I had my moment of wanting to give up when I refused my last round of chemo after my second bone marrow transplant. I knew with certainty that no amount of joy could be worth the suffering I was in. Nurse Jan just needed me to squeeze her hand; just needed me to say okay; just needed me to choose life.
But I couldn’t squeeze her hand. I couldn’t go on.
Then I looked at the canvas print of my two miracle children, who were lying on the floor with Riley. I focused on their smiles and innocent eyes. I closed my eyes and tried to imagine the feel of their kisses on my hollow cheeks. I listened to my husband’s voice as he begged me to fight.
All I had to do was keep my hand limp; keep it from responding to Nurse Jan and Tom’s pleas. All I had to do was let go and the suffering would all be over. All I had to do was nothing. But…
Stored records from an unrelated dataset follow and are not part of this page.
Lemma unhex_hex n : 0 <= n < 16 -> unhex (hex n) = Some n.
Proof.
  intros H. unfold hex, unhex, within. destruct (Z.ltb_spec n 10) as [Hn|Hn].
  - replace ((48 <=? 48 + n) && (48 + n <=? 57)) with true by lia. f_equal. lia.
  - replace ((48 <=? 87 + n) && (87 + n <=? 57)) with false by lia.
    replace ((97 <=? 87 + n) && (87 + n <=? 102)) with true by lia. f_equal. lia.
Qed.
Lemma hex4_escape r t : 0 <= r < 65536 -> hex4 (skipn 2 (u_escape r) ++ t) = Some (r, t).
Proof.
  intros H. cbn [u_escape skipn app hex4].
  rewrite !unhex_hex by (Z.div_mod_to_equations; lia). do 2 f_equal. Z.div_mod_to_equations. lia.
Qed.
Lemma u_rune_escape r t : 0 <= r < 65536 -> within 55296 57343 r = false -> u_rune (skipn 2 (u_escape r) ++ t) = Some (r, t).
Proof. intros H Hs. unfold u_rune. by rewrite hex4_escape, Hs. Qed.

(** A good character of more than one byte: its width and bytes. *)
Lemma DecodeRune_good b t r n :
  128 <= b -> DecodeRune b t = (r, n) -> (r =? RuneError) && (n =? 1)%nat = false ->
  (2 <= n)%nat /\ length (firstn (pred n) t) = pred n /\ Forall (fun x => 128 <= x) (firstn (pred n) t) /\
  (r = 8232 \/ r = 8233 -> b :: firstn (pred n) t = EncodeRune r) /\
  forall u, DecodeRune b (firstn (pred n) t ++ u) = (r, n).
Proof.
  intros Hb. unfold DecodeRune. rewrite (proj2 (Z.ltb_ge b 128)) by lia.
  destruct (first_byte b) as [[[k hi] [lo2 hi2]]|] eqn:E; [|by intros [= <- <-]].
  destruct (firstn (pred k) t) as [|b1 more] eqn:Em; [by intros [= <- <-]|].
  destruct (_ && _ && _) eqn:Ec; [|by intros [= <- <-]]. intros [= <- <-] _.
  pose proof (first_byte_high _ _ _ _ _ E) as (Hk & _ & _ & _ & Hlo).
  apply andb_true_iff in Ec as [[Hl H1]%andb_true_iff Hm]. apply Nat.eqb_eq in Hl. rewrite Em. split; [done|]. split; [done|].
  split; [|split].
  - constructor; [unfold within in H1; lia|]. apply Forall_forall. intros x Hx.
    apply list_elem_of_In in Hx. rewrite forallb_forall in Hm. specialize (Hm x Hx). unfold within in Hm. lia.
  - clear Em. intros Hr. unfold first_byte, within in *. destruct more as [|b2 [|b3 [|]]]; cbn [length fold_left forallb] in *.
    all: repeat case_match; simplify_eq; cbn [Nat.pred] in *; try lia.
    assert (b = 226 /\ b1 = 128 /\ (b2 = 168 \/ b2 = 169)) as (-> & -> & [-> | ->]) by lia; reflexivity.
  - intros u. rewrite firstn_app, Hl, Nat.sub_diag, firstn_O, app_nil_r, (firstn_all2 (b1 :: more)) by lia.
    by rewrite Hl, Nat.eqb_refl, H1, Hm.
Qed.

Definition more (s : list Z) (o : option (list Z * list Z)) : option (list Z * list Z) :=
  match o with Some (r, t) => Some (s ++ r, t) | None => None end.
Lemma unquote_u f r t :
  0 <= r < 65536 -> within 55296 57343 r = false -> unquote (S f) (u_escape r ++ t) = more (EncodeRune r) (unquote f t).
Proof.
  intros Hr Hs. pose proof (u_rune_escape r t Hr Hs) as Hu. unfold u_escape in *. cbn [skipn app] in *.
  cbn [unquote]. change (92 =? 34) with false. change (92 =? 92) with true. cbv iota. by rewrite Hu.
Qed.
Lemma unquote_escape f b t : 0 <= b < 128 -> unquote (S f) (escape b ++ t) = more [b] (unquote f t).
Proof.
  intros Hb. unfold escape. destruct ((b =? 34) || (b =? 92)) eqn:E1.
  { apply orb_true_iff in E1 as [->%Z.eqb_eq| ->%Z.eqb_eq]; reflexivity. }
  do 5 (match goal with |- context [b =? ?k] => destruct (Z.eqb_spec b k) as [->|]; [reflexivity|] end).
  destruct ((b <? 32) || (b =? 60) || (b =? 62) || (b =? 38)) eqn:E2.
  { rewrite unquote_u by (unfold within; lia). unfold EncodeRune. by rewrite (proj2 (Z.ltb_lt _ _)) by lia. }
  apply orb_false_iff in E1 as [E3 E4]. cbn [app unquote]. rewrite E3, E4.
  replace (b <? 32) with false by lia. unfold DecodeRune. replace (b <? 128) with true by lia.
  replace (b =? RuneError) with false by (unfold RuneError; lia). reflexivity.
Qed.
Lemma unquote_good f b t r n u :
  128 <= b -> DecodeRune b t = (r, n) -> (r =? RuneError) && (n =? 1)%nat = false ->
  unquote (S f) ((b :: firstn (pred n) t) ++ u) = more (b :: firstn (pred n) t) (unquote f u).
Proof.
  intros Hb Hd Hg. destruct (DecodeRune_good b t r n Hb Hd Hg) as (_ & Hl & _ & _ & Hu).
  cbn [app unquote]. replace (b =? 34) with false by lia. replace (b =? 92) with false by lia. replace (b <? 32) with false by lia.
  rewrite Hu, Hg. by rewrite take_app_length', drop_app_length' by done.
Qed.
Lemma escape_length b : (1 <= length (escape b))%nat.
Proof. unfold escape. repeat case_match; cbn; lia. Qed.

(** The reader undoes the writer, and replaces the bytes that are not UTF-8. *)
Lemma unquote_quote n l fuel rest :
  (length l <= n)%nat -> Forall is_byte l -> (length (quote_from n l) < fuel)%nat ->
  unquote fuel (quote_from n l ++ 34 :: rest) = Some (valid_from n l, rest).
Proof.
  revert l fuel. induction n as [|n IH]; intros l fuel Hl Hb Hf.
  { destruct l; [|cbn in Hl; lia]. destruct fuel; [cbn in Hf; lia|done]. }
  destruct l as [|b t]; [destruct fuel; [cbn in Hf; lia|done]|]. destruct fuel as [|fuel]; [lia|].
  apply Forall_cons in Hb as [Hb Ht]. unfold is_byte in Hb. cbn [quote_from valid_from] in *. cbn [length] in Hl.
  destruct (Z.ltb_spec b 128) as [H|H].
  { rewrite <- app_assoc, unquote_escape by lia. pose proof (escape_length b). rewrite length_app in Hf.
    rewrite IH by (done || lia). unfold DecodeRune. replace (b <? 128) with true by lia.
    replace (b =? RuneError) with false by (unfold RuneError; lia). reflexivity. }
  destruct (DecodeRune b t) as [r k] eqn:Ed. destruct ((r =? RuneError) && (k =? 1)%nat) eqn:Eg.
  { rewrite <- app_assoc, unquote_u by done. rewrite length_app in Hf. cbn [length u_escape] in Hf. by rewrite IH by (done || lia). }
  destruct (DecodeRune_good b t r k H Ed Eg) as (Hk & Hlen & _ & H2028 & _).
  assert (Hskip : (length (skipn (pred k) t) <= n)%nat) by (rewrite length_skipn; lia).
  assert (Hbs : Forall is_byte (skipn (pred k) t)) by (by apply Forall_drop).
  rewrite length_app in Hf. rewrite <- app_assoc. destruct ((r =? 8232) || (r =? 8233)) eqn:Er.
  - assert (Hr : r = 8232 \/ r = 8233) by lia. rewrite unquote_u by (unfold within; lia). cbn [length u_escape] in Hf.
    rewrite IH by (done || lia). cbn [more]. by rewrite <- (H2028 Hr).
  - rewrite (unquote_good _ _ _ r k) by done. cbn [length] in Hf. by rewrite IH by (done || lia).
Qed.

(** * Numbers in a text *)
Definition stops (l : list Z) : Prop := match l with [] => True | b :: _ => b = 44 \/ b = 93 \/ b = 125 end.
Lemma span_app p l a r rest :
  span p l = (a, r) -> match rest with [] => True | b :: _ => p b = false end -> span p (l ++ rest) = (a, r ++ rest).
Proof.
  revert a r. induction l as [|b l IH]; intros a r; cbn [span].
  - intros [= <- <-] Hr. destruct rest as [|c rest]; [done|]. cbn. by rewrite Hr.
  - cbn [app span]. destruct (p b); [|by intros [= <- <-]]. destruct (span p l) as [a' r'] eqn:E.
    intros [= <- <-] Hr. by rewrite (IH _ _ eq_refl Hr).
Qed.
Lemma stops_dig rest : stops rest -> match rest with [] => True | b :: _ => is_dig b = false end.
Proof. destruct rest as [|b rest]; [done|]. by intros [-> | [-> | ->]]. Qed.
Ltac stop_cases rest := destruct rest as [|? ?]; [done|]; match goal with H : stops (_ :: _) |- _ => destruct H as [-> | [-> | ->]]; done end.
Lemma num_minus_app l rest : stops rest -> num_minus (l ++ rest) = (fst (num_minus l), snd (num_minus l) ++ rest).
Proof.
  intros Hs. destruct l as [|b l]; [stop_cases rest|]. cbn [app num_minus].
  destruct b as [|p|p]; try done. by repeat (destruct p as [p|p|]; try done).
Qed.
Lemma num_int_app l a r rest : stops rest -> num_int l = Some (a, r) -> num_int (l ++ rest) = Some (a, r ++ rest).
Proof.
  intros Hs. destruct l as [|b l]; [done|]. destruct (decide (b = 48)) as [->|Hb]; [by intros [= <- <-]|].
  assert (Heq : forall t, num_int (b :: t) = if is_dig b then Some (span is_dig (b :: t)) else None).
  { intros t. unfold num_int. destruct b as [|p|p]; try done. by repeat (destruct p as [p|p|]; try done). }
  change ((b :: l) ++ rest) with (b :: (l ++ rest)). rewrite !Heq. destruct (is_dig b); [|done].
  destruct (span is_dig (b :: l)) as [a0 r0] eqn:H. intros [= <- <-].
  change (b :: (l ++ rest)) with ((b :: l) ++ rest). by rewrite (span_app _ _ _ _ _ H (stops_dig _ Hs)).
Qed.
Lemma num_frac_app l a r rest : stops rest -> num_frac l = Some (a, r) -> num_frac (l ++ rest) = Some (a, r ++ rest).
Proof.
  intros Hs. destruct l as [|b l]; [intros [= <- <-]; stop_cases rest|]. destruct (decide (b = 46)) as [->|Hb].
  - cbn [num_frac app]. destruct (span is_dig l) as [[|d ds] r'] eqn:E; [done|]. intros [= <- <-].
    by rewrite (span_app _ _ _ _ _ E (stops_dig _ Hs)).
  - assert (Heq : forall t, num_frac (b :: t) = Some ([], b :: t)).
    { intros t. unfold num_frac. destruct b as [|p|p]; try done. by repeat (destruct p as [p|p|]; try done). }
    change ((b :: l) ++ rest) with (b :: (l ++ rest)). rewrite !Heq. by intros [= <- <-].
Qed.
Lemma num_exp_app l a r rest : stops rest -> num_exp l = Some (a, r) -> num_exp (l ++ rest) = Some (a, r ++ rest).
Proof.
  intros Hs. destruct l as [|b l]; [intros [= <- <-]; stop_cases rest|]. cbn [num_exp app].
  destruct ((b =? 101) || (b =? 69)); [|by intros [= <- <-]].
  set (sgn := fun t => match t with c :: t' => if (c =? 43) || (c =? 45) then ([c], t') else ([], t) | [] => ([], t) end).
  change (match l ++ rest with c :: t' => if (c =? 43) || (c =? 45) then ([c], t') else ([], l ++ rest) | [] => ([], l ++ rest) end) with (sgn (l ++ rest)).
  change (match l with c :: t' => if (c =? 43) || (c =? 45) then ([c], t') else ([], l) | [] => ([], l) end) with (sgn l).
  assert (Hsgn : sgn (l ++ rest) = (fst (sgn l), snd (sgn l) ++ rest)).
  { unfold sgn. destruct l as [|c l]; [stop_cases rest|]. cbn [app]. by destruct ((c =? 43) || (c =? 45)). }
  rewrite Hsgn. destruct (sgn l) as [x t]. cbn [fst snd]. destruct (span is_dig t) as [[|d ds] r'] eqn:E; [done|]. intros [= <- <-].
  by rewrite (span_app _ _ _ _ _ E (stops_dig _ Hs)).
Qed.
Lemma number_app l a r rest : stops rest -> number l = Some (a, r) -> number (l ++ rest) = Some (a, r ++ rest).
Proof.
  intros Hs. unfold number. rewrite num_minus_app by done. destruct (num_minus l) as [m l1]. cbn [fst snd].
  destruct (num_int l1) as [[i l2]|] eqn:Ei; [|done]. rewrite (num_int_app _ _ _ _ Hs Ei).
  destruct (num_frac l2) as [[f l3]|] eqn:Ef; [|done]. rewrite (num_frac_app _ _ _ _ Hs Ef).
  destruct (num_exp l3) as [[e l4]|] eqn:Ee; [|done]. rewrite (num_exp_app _ _ _ _ Hs Ee). by intros [= <- <-].
Qed.

(** * Trees *)
Definition number_text (s : string) : bool := bool_decide (number (rune_bytes s) = Some (rune_bytes s, [])).
(** The numbers of a tree are JSON numbers. *)
Fixpoint well_formed (j : json) : bool :=
  match j with
  | JNum s => number_text s
  | JArr l => forallb well_formed l
  | JObj fs => forallb (fun f => well_formed (snd f)) fs
  | _ => true
  end.
Definition valid_text (s : string) : string := of_bytes (ToValid (rune_bytes s)).
(** [utf8.ValidString]. *)
Definition ValidString (s : string) : bool := str_eqb (valid_text s) s.
Fixpoint clean (j : json) : json :=
  match j with
  | JStr s => JStr (valid_text s)
  | JArr l => JArr (map clean l)
  | JObj fs => JObj (map (fun f => (valid_text (fst f), clean (snd f))) fs)
  | j => j
  end.

Lemma number_head l r : number l = Some r -> exists b t, l = b :: t /\ (b = 45 \/ is_dig b = true).
Proof.
  destruct l as [|b t]; [done|]. intros H. exists b, t. split; [done|].
  destruct (decide (b = 45)) as [|Hb]; [by left|right]. unfold number in H.
  assert (Hm : num_minus (b :: t) = ([], b :: t)).
  { unfold num_minus. destruct b as [|p|p]; try done. by repeat (destruct p as [p|p|]; try done). }
  rewrite Hm in H. destruct (num_int (b :: t)) as [[i r']|] eqn:E; [|done].
  destruct (decide (b = 48)) as [->|Hb0]; [done|]. unfold num_int in E.
  destruct (is_dig b) eqn:Ed; [done|]. exfalso. revert E. clear - Hb0 Ed. destruct b as [|p|p]; try done; by repeat (destruct p as [p|p|]; try done).
Qed.
Lemma print_head j : well_formed j = true -> exists b t, print j = b :: t /\ is_space b = false /\ b <> 93 /\ b <> 125.
Proof.
  destruct j as [|[]|n|s|l|fs]; cbn [print well_formed]; intros H; try (by eexists _, _).
  apply bool_decide_eq_true in H. apply number_head in H as (b & t & -> & Hb). exists b, t. split; [done|].
  unfold is_dig, is_space, within in *. lia.
Qed.
Lemma value_number f b t :
  b = 45 \/ is_dig b = true ->
  value (S f) (b :: t) = match number (b :: t) with Some (n, r) => Some (JNum (of_bytes n), r) | None => None end.
Proof.
  intros Hb. assert (Hin : In b (map Z.of_nat (45 :: seq 48 10)%nat)).
  { destruct Hb as [->|Hb]; [by left|]. unfold is_dig, within in Hb. right. apply in_map_iff. exists (Z.to_nat b).
    split; [lia|]. apply in_seq. lia. }
  cbn [map seq In] in Hin. repeat (destruct Hin as [<-|Hin]; [reflexivity|]). done.
Qed.
Lemma skip_head b t : is_space b = false -> skip (b :: t) = b :: t.
Proof. intros H. cbn. by rewrite H. Qed.

Lemma value_quote f (s : string) rest : value (S f) (quote (rune_bytes s) ++ rest) = Some (JStr (valid_text s), rest).
Proof.
  unfold quote. cbn [app value]. change (skip (34 :: ?t)) with (34 :: t). cbv iota.
  rewrite <- app_assoc. cbn [app]. rewrite unquote_quote; [done|done|apply rune_bytes_bytes|rewrite length_app; lia].
Qed.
The kids. My husband. Riley.
I squeezed Nurse Jan’s hand.
D-O-G = G-O-D. It’s no coincidence.
As hard as humans try to be supportive, we always seem to come up short. We show up, but after a while we get tired. We get impatient. We get scared. Humans need reassurances that everything will be okay. We need to know life will go on, and that this temporary setback is truly just that: temporary.
But not dogs. Dogs don’t need us to be anything other than who we are in that very moment. With dogs, we can show our fear, our sadness, our weakness. With dogs, we can lose our shit and they won’t step away. With dogs, our love is safe.
With Riley, I was safe.
Dear Riley Rose is a story of love, loss, pain, and the ultimate realization that the hope of true joy always outweighs the struggle. This is a story about the messiness of motherhood and the messiness of healing.
I know I have to tell this story. I understand that everyone can relate to a tale of struggle and the soul-searching that comes with hitting rock-bottom. I believe dogs heal and that love conquers all. I don’t believe in fairy-tale endings, but I do subscribe to the idea that we can always be given a second chance—because it was in our second chance that Riley and I created our life together, and taught each other that there really are some things in life that are worth the fight.
See, thanks to The Cancer, I now know the struggle is what makes life worth living. That’s where we find the treasure. In the depth of our sorrow is where we find the good. In the darkness of our suffering is where we find the love. In the despair of our pain is where we find the hope.
And that’s what it is all about. Hope.
Because if we don’t have hope, then what the hell is the point?